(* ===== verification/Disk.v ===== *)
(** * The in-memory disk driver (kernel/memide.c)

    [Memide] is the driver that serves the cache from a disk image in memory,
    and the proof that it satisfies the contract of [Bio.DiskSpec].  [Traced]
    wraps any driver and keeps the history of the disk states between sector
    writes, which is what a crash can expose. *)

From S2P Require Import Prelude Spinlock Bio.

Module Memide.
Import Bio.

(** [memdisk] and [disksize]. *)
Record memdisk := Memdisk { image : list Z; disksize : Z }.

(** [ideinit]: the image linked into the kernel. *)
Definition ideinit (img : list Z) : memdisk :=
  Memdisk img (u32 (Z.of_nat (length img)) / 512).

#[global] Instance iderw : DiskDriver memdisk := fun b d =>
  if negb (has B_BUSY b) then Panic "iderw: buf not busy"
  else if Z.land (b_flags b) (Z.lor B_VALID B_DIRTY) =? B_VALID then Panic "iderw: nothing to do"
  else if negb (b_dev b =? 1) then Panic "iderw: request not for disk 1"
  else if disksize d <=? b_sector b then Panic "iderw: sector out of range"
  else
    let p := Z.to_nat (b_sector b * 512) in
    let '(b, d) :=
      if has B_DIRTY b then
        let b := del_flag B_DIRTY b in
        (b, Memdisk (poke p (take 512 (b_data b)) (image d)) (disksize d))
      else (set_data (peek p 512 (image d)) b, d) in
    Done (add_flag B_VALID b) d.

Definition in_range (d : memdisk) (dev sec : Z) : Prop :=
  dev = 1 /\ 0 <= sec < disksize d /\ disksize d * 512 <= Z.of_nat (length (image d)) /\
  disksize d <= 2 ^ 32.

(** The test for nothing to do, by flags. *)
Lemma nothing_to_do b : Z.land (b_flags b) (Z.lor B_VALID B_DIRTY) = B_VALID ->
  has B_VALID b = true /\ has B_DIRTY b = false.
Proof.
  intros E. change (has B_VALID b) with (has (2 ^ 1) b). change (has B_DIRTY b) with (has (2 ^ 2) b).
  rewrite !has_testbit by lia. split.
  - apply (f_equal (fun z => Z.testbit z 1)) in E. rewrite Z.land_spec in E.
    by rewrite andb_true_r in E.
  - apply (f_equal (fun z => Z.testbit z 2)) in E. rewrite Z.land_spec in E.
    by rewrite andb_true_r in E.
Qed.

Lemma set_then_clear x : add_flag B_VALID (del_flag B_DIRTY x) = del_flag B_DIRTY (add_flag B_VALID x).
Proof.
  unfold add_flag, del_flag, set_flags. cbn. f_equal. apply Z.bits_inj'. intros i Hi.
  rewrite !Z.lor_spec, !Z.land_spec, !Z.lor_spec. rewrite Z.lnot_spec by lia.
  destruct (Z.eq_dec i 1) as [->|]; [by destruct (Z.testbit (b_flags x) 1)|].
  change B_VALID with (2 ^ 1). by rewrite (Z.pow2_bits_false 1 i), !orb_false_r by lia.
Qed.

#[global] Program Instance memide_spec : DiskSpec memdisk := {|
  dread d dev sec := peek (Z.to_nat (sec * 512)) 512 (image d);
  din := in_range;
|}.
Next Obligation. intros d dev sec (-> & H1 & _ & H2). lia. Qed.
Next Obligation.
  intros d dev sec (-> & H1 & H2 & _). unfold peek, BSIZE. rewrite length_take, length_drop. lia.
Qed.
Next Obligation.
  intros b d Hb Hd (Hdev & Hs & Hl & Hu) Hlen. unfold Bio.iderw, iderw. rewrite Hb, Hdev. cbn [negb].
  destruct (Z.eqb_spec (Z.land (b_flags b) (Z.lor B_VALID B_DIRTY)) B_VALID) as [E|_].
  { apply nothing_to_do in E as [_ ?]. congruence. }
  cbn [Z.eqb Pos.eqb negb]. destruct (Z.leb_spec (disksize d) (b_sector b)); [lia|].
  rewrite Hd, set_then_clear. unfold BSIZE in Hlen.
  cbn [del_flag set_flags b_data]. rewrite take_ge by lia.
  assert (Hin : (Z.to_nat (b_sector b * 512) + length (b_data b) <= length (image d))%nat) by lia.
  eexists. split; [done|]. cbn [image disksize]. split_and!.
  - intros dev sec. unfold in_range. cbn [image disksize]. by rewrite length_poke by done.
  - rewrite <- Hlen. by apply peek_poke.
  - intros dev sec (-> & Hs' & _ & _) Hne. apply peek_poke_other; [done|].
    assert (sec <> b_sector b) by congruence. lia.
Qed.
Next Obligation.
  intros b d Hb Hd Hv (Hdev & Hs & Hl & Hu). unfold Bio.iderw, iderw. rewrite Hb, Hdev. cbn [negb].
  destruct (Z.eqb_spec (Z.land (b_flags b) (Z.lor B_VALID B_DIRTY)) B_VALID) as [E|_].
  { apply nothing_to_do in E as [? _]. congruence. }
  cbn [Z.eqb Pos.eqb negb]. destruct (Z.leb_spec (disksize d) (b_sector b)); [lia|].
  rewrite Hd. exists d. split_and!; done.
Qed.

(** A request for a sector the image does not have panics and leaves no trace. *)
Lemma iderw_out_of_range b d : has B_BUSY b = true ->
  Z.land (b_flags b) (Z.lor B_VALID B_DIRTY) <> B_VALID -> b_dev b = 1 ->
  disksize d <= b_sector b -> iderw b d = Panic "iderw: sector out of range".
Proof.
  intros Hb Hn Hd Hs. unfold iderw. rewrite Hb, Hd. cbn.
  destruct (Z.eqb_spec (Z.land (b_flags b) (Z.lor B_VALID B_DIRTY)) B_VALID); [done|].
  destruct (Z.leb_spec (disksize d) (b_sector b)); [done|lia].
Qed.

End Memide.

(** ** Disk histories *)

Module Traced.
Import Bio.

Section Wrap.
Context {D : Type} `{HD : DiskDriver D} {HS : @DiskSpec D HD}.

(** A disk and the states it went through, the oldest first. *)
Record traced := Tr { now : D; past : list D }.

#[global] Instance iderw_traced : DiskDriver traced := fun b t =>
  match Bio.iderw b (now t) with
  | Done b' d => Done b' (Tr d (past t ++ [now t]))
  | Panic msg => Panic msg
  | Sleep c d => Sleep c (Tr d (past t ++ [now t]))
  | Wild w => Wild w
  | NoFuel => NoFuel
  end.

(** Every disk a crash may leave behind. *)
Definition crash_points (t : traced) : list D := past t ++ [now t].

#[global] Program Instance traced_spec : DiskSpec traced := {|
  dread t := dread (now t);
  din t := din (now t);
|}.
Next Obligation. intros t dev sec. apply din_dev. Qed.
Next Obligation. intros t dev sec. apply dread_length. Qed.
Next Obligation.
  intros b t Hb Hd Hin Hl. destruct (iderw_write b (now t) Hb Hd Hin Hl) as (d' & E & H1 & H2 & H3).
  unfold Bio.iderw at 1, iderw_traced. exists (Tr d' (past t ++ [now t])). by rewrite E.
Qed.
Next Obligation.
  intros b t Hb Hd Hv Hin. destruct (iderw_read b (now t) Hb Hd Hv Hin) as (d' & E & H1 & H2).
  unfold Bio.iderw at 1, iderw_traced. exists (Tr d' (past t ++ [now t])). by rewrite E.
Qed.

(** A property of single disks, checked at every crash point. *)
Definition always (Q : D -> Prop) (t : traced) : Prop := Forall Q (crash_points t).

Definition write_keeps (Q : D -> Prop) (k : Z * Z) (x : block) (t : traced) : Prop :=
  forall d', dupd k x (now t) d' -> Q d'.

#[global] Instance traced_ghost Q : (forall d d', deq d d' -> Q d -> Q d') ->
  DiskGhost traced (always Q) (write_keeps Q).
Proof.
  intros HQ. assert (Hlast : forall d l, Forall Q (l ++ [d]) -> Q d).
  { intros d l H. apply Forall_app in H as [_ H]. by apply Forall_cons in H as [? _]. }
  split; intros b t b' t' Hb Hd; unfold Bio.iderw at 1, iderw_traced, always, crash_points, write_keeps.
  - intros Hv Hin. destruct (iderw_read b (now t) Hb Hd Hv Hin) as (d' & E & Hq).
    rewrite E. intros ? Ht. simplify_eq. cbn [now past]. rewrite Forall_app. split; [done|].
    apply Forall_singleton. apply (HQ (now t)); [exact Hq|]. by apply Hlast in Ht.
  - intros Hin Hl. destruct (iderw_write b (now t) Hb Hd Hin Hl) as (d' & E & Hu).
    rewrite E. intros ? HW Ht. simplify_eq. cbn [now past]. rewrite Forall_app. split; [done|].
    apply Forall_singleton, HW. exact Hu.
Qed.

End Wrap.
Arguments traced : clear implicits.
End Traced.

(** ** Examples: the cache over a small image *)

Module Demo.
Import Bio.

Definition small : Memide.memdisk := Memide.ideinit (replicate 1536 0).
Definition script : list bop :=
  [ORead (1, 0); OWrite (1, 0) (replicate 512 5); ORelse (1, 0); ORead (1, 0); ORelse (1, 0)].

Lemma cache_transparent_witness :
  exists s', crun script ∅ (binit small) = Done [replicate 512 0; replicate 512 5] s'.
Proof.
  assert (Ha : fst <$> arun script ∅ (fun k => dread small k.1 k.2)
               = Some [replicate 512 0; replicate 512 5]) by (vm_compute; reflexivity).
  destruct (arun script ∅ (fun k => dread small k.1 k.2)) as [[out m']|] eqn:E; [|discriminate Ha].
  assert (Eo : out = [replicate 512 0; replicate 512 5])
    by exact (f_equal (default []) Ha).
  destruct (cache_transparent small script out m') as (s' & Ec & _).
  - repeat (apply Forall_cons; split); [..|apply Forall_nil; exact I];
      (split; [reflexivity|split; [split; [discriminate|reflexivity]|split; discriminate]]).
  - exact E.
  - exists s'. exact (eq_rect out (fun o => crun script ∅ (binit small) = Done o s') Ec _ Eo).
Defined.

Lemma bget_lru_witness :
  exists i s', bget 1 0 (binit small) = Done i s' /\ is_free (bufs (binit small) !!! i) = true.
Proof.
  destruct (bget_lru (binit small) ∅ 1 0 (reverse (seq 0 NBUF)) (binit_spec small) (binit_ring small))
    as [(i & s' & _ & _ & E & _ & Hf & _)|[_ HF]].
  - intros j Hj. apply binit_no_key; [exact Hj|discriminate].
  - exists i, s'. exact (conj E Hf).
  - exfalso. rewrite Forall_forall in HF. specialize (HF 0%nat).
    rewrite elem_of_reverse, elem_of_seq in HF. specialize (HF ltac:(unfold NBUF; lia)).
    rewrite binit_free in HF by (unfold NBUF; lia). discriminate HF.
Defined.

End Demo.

* * *

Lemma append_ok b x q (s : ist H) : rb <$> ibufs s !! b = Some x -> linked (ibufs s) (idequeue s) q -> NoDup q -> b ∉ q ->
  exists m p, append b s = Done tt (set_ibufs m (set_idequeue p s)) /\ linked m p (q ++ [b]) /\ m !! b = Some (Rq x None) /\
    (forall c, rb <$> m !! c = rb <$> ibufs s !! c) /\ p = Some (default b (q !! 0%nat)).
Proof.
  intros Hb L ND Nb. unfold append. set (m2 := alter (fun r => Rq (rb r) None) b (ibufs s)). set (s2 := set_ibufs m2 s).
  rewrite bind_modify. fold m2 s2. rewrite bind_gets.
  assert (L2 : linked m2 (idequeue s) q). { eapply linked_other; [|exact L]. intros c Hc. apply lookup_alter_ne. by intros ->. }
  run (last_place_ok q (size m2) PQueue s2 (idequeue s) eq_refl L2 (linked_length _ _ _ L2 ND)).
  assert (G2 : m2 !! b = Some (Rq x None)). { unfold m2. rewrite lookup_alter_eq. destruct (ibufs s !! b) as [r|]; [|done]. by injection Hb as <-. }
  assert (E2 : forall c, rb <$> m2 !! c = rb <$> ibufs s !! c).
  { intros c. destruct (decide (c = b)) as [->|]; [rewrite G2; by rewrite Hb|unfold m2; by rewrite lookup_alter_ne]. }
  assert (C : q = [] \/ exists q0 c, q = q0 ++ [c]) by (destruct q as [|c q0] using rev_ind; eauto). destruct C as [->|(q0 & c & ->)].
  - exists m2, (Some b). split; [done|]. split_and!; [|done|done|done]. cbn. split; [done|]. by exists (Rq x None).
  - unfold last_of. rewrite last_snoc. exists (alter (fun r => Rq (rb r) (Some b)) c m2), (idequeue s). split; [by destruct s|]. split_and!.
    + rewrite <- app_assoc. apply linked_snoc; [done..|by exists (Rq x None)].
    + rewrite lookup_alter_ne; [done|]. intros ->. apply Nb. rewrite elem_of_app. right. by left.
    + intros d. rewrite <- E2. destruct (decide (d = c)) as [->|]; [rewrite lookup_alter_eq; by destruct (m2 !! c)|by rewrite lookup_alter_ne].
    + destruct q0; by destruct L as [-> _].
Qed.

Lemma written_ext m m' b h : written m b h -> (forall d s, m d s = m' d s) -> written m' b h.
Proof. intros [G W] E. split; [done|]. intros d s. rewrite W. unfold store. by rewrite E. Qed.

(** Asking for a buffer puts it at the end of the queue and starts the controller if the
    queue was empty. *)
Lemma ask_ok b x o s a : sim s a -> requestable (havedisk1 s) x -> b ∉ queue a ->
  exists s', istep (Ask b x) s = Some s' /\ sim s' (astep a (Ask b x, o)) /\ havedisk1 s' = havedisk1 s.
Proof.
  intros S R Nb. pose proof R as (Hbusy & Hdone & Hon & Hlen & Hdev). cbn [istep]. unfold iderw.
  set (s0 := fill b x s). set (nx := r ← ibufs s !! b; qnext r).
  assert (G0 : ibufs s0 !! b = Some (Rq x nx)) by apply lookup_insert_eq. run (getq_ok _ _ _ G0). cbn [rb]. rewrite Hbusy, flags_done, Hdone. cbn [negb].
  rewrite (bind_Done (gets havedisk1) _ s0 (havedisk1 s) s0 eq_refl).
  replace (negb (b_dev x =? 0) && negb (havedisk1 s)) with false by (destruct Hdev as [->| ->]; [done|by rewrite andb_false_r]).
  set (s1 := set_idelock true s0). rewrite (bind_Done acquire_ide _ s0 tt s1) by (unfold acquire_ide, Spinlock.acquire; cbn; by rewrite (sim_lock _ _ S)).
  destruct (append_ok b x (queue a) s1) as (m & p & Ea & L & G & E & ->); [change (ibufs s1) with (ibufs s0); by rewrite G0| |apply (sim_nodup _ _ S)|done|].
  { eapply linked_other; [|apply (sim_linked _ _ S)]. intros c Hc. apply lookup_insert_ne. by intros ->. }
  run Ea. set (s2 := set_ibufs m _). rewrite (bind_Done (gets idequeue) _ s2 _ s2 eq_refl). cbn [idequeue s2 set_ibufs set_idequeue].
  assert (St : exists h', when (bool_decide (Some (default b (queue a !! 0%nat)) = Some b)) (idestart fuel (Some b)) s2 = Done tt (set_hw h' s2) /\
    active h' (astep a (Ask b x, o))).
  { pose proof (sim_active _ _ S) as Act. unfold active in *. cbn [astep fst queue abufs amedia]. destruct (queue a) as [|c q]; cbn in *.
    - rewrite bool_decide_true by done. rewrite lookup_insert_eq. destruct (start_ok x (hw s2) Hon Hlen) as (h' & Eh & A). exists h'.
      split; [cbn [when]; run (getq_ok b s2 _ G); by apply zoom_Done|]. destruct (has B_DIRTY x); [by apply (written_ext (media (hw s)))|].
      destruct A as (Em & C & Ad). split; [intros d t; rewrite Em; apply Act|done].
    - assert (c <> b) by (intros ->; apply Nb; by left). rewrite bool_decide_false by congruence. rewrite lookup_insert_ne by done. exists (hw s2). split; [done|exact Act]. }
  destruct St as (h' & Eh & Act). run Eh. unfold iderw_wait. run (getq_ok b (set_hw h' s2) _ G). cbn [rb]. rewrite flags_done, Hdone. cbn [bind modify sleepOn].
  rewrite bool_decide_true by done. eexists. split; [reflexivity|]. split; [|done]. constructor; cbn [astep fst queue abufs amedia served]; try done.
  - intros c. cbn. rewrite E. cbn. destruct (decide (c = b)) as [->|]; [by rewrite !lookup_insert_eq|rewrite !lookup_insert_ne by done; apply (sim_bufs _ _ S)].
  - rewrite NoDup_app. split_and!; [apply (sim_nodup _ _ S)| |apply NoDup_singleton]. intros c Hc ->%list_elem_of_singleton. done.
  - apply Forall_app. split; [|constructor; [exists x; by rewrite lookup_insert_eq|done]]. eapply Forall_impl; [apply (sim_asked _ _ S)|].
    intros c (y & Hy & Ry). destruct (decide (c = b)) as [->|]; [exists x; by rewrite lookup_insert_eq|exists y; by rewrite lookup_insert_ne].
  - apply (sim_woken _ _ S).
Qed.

[EXERCISE GOAL] Gather, from the listing above, every line carrying the word "reflexivity".

[RESPONSE TO THIS EXERCISE]
               = Some [replicate 512 0; replicate 512 5]) by (vm_compute; reflexivity).
      (split; [reflexivity|split; [split; [discriminate|reflexivity]|split; discriminate]]).
  rewrite bool_decide_true by done. eexists. split; [reflexivity|]. split; [|done]. constructor; cbn [astep fst queue abufs amedia served]; try done.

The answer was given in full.